To show what I mean, hold up 10 fingers. Each finger represents 10 percent of health-care spending in the United States. Five fingers — 50 percent — represent what is paid by government programs such as Medicare and Medicaid. Four fingers — 40 percent — represent what is paid by private health insurance. One finger — 10 percent — represents what is paid out-of-pocket by individuals.

To move in the direction of personal responsibility, we have to make more of our health-care system look like the one finger. That is a radical idea for reform, and neither political party is talking about it. Instead, the Democrats are trying to incrementally make the system look more like the five fingers now represented by government. In response, the Republicans are trying to protect the four fingers of private health insurance.

Politically, the Democrats are trying to position their plan as expanding our existing system, while the Republicans are trying to say that the Democratic plan threatens the existing system. Instead, we need to confront the real problems with American health care.

Our health-care system is wasteful. We spend far too much money with relatively little to show for it. That would be of little concern if individuals were wasting their own money. However, because close to 90 percent of personal health-care spending is paid by third parties, we are wasting each other’s money. This approach of spending each other’s money is not sustainable.

Employer-provided health insurance is unraveling, as workers are getting less take-home pay while employers are shelling out more to compensate workers in the form of health care. Medicare is even less viable. Medicare faces tens of trillions of dollars in unfunded liabilities, which is the gap between what future beneficiaries have been promised and the taxes we expect to collect to fund those promises. Rather than make hard choices to restrain costs, the political class works to provide benefits to existing constituencies now, while passing the costs of those benefits to future generations.

To fix these problems, we need to do the following:

1. Government assistance should take the form of vouchers, given to people based on need. Need would depend on income and pre-existing conditions.

2. Medicare should be phased out in favor of a system that encourages people to save for the health coverage they will need in their old age.

3. Private health insurance should be deregulated.
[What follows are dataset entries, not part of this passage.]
(** ** [createQuad] *)

(** [createQuad] generates one vertex-array name and one buffer name,
    both fresh and not zero, stores them in the session, fills the buffer
    with the rotated quad and leaves buffer and vertex array unbound; it
    touches no texture or framebuffer name. *)
Theorem createQuad_names (rot : float) (s : GLDOPPCapture) (w : World) :
  let va := max_name (w_names w VertexArray) + 1 in
  let vb := max_name (w_names w Buffer) + 1 in
  exists w',
    createQuad rot s w
    = Done tt (set_m_uiVertexBuffer vb (set_m_uiVertexArray va s)) w'
    /\ emits w w' (quad_calls rot va vb)
    /\ va <> 0 /\ vb <> 0
    /\ (va ∉ w_names w VertexArray) /\ (vb ∉ w_names w Buffer)
    /\ w_names w' VertexArray = va :: w_names w VertexArray
    /\ w_names w' Buffer = vb :: w_names w Buffer
    /\ w_names w' Texture = w_names w Texture
    /\ w_names w' Framebuffer = w_names w Framebuffer.
Proof.
  cbv zeta. unfold createQuad. run.
  change (fresh_names (w_names w VertexArray) 1)
    with [max_name (w_names w VertexArray) + 1 + 0].
  rewrite !(override_ne _ VertexArray _ Buffer) by discriminate.
  change (fresh_names (w_names w Buffer) 1)
    with [max_name (w_names w Buffer) + 1 + 0].
  rewrite !N.add_0_r. cbn [head default].
  eexists. split; [reflexivity|]. split; [reflexivity|].
  split; [lia|]. split; [lia|].
  split; [intros H%max_name_ge; lia|]. split; [intros H%max_name_ge; lia|].
  world_simpl.
  repeat first [rewrite override_eq | rewrite override_ne by discriminate].
  repeat split.
Qed.

(** ** The destructor and the thread *)

Lemma destructor_after_initDOPP_witness :
  let o := start good_env [] 3 640 480 true false in
  exists pre w1 s' w',
    GLDOPPCapture_dtor (started_session o 3) (started_world o) = Done tt s' w'
    /\ emits (started_world o) w1 pre
    /\ forallb (fun e => negb (is_teardown_call e)) pre = true
    /\ emits w1 w'
         [EvStoreTrack false; EvSetEvent 40; EvSleep 0; EvCloseHandle 44;
          EvWait 40 44; EvStoreChanged true;
          EvThreadJoin; EvDeleteDOPPEvent 40]
    /\ m_NotificationThread s' = false.
Proof.
  cbv zeta.
  apply (destructor_after_initDOPP 640 480 0 true false
           (GLDOPPCapture_members 3) (constructed_world good_env [] 3)
           (started_session (start good_env [] 3 640 480 true false) 3)
           (started_world (start good_env [] 3 640 480 true false)));
    vm_compute; reflexivity.
Defined.


(** ** The thread belongs to the session for all its life *)

Section SessionKeeps.
Context {B : Type} (f : GLDOPPCapture -> B).

Lemma sk_same {A} (m : M A) :
  (forall s w a s' w', m s w = Done a s' w' -> s' = s) -> session_keeps f m.
Proof. intros H s w a s' w' E. now rewrite (H _ _ _ _ _ E). Qed.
Government assistance in health care needs to be voucherized. That is, government must end the practice of reimbursing health-care providers for services. Instead, consumers with low incomes or expensive pre-existing conditions should be given vouchers. Consumers could then make the choices of which health-care services best meet their needs, given what they can afford with their own resources and the vouchers.

In order to fund health care for the elderly on a sustainable basis, we have to increase our savings. Medicare should be phased out, by gradually raising the age of eligibility. In its place, people should be given savings targets and tax credits that help them meet those targets.
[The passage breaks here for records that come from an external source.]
(** * Convergence loops of the agent-mastery scripts

    A shallow embedding of the two iterative loops of the repository:

    - [SwarmAgent]: [swarm_agent.py], the researcher / analyst / critic swarm
      with its shared context, its termination policy [should_terminate] and
      the orchestrator [run_swarm];
    - [LangGraphSwarm]: [03_frameworks/langgraph/06_swarm.py], the
      solver / critic cycle routed by [should_continue].

    Python [int] is [Z], Python [float] is the binary64 [float] of the kernel
    (so [0.3 + 0.3 + 0.3] is the very number Python computes), [str] is
    [string], [list] is [list].  The hosted model and the search service are
    external: they are an [Oracle], a function of the number of external calls
    made so far and of the text sent, that answers or raises.  Console output
    ([verbose]) is not modelled. *)

From Stdlib Require Import ZArith List String Ascii Bool Lia Floats DecimalString.
Import ListNotations.

#[local] Set Warnings "-inexact-float".
#[local] Open Scope string_scope.
#[local] Open Scope Z_scope.

#[local] Infix "^^" := String.append (at level 60, right associativity).

(** ** Python values and helpers *)

Module Py.

(** An exception, with the text [str(e)] gives. *)
Inductive exn : Type :=
| Exception (msg : string).

Definition str_of_exn (e : exn) : string :=
  match e with Exception msg => msg end.

Definition nl : string := String (ascii_of_nat 10) EmptyString.

(** ["sep".join(l)] *)
Definition join (sep : string) (l : list string) : string := String.concat sep l.

(** [s[:n]] *)
Definition str_prefix (n : nat) (s : string) : string := substring 0 n s.

(** [l[-n:]] for a positive [n] *)
Definition last_n {A : Type} (n : nat) (l : list A) : list A :=
  skipn (List.length l - n)%nat l.

(** [x in l] *)
Definition mem (x : string) (l : list string) : bool :=
  existsb (String.eqb x) l.

(** [l.remove(x)]: drops the first occurrence (the source only calls it when
    [x in l]). *)
Fixpoint remove_first (x : string) (l : list string) : list string :=
  match l with
  | [] => []
  | y :: l' => if String.eqb x y then l' else y :: remove_first x l'
  end.

(** [max(0, x)]: the builtin keeps its first argument unless a later one is
    strictly greater; the integer [0] it then returns is the float zero. *)
Definition max0 (x : float) : float :=
  if PrimFloat.ltb 0 x then x else 0%float.

(** A decoded JSON value of the shapes the agents' prompts ask for. *)
Inductive json : Type :=
| JNumber (x : float)
| JStrings (l : list string).

(** A decoded JSON object; the first binding of a key is the one [get] sees. *)
Definition dict : Type := list (string * json).

Fixpoint get (d : dict) (key : string) : option json :=
  match d with
  | [] => None
  | (k, v) :: d' => if String.eqb key k then Some v else get d' key
  end.

End Py.

Import Py.

(** ** swarm_agent.py *)

Module SwarmAgent.

(** The dict built by [create_shared_context]. *)
Record Context : Type := mkContext {
  task : string;
  findings : list string;
  open_threads : list string;
  investigated : list string;
  iteration : Z;
  max_iterations : Z;
  confidence : float;
  agents_last_round : list string
}.

Definition create_shared_context (task : string) : Context :=
  {| task := task;
     findings := [];
     open_threads := [task];
     investigated := [];
     iteration := 0;
     max_iterations := 10;
     confidence := 0%float;
     agents_last_round := [] |}.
For private health insurance, the “reform” plans are designed to minimize disruption to the status quo and to force insurance companies to subsidize coverage for people with pre-existing conditions. I believe that people with pre-existing conditions need subsidies, but the subsidies should come in the form of on-budget government transfers, not in the form of regulatory taxes that insurance companies have to pass on to ordinary customers.

Affordable health insurance requires radical changes to the way health insurance policies are designed today. In order to get there, we need less regulation of health insurance, not more. My hope is that the industry would develop plans that pay claims to only those who fall within the top two or three percent in terms of health-care needs. Health insurance would then look like fire insurance. Few of us would make claims, and premiums would be affordable.

I am under no illusion that my ideas for health-care policy are going to play a role in the debate this year. However, by the same token, the public ought to be under no illusion that what the politicians are calling health-care reform offers any hope for solutions to the real problems with America’s health-care system.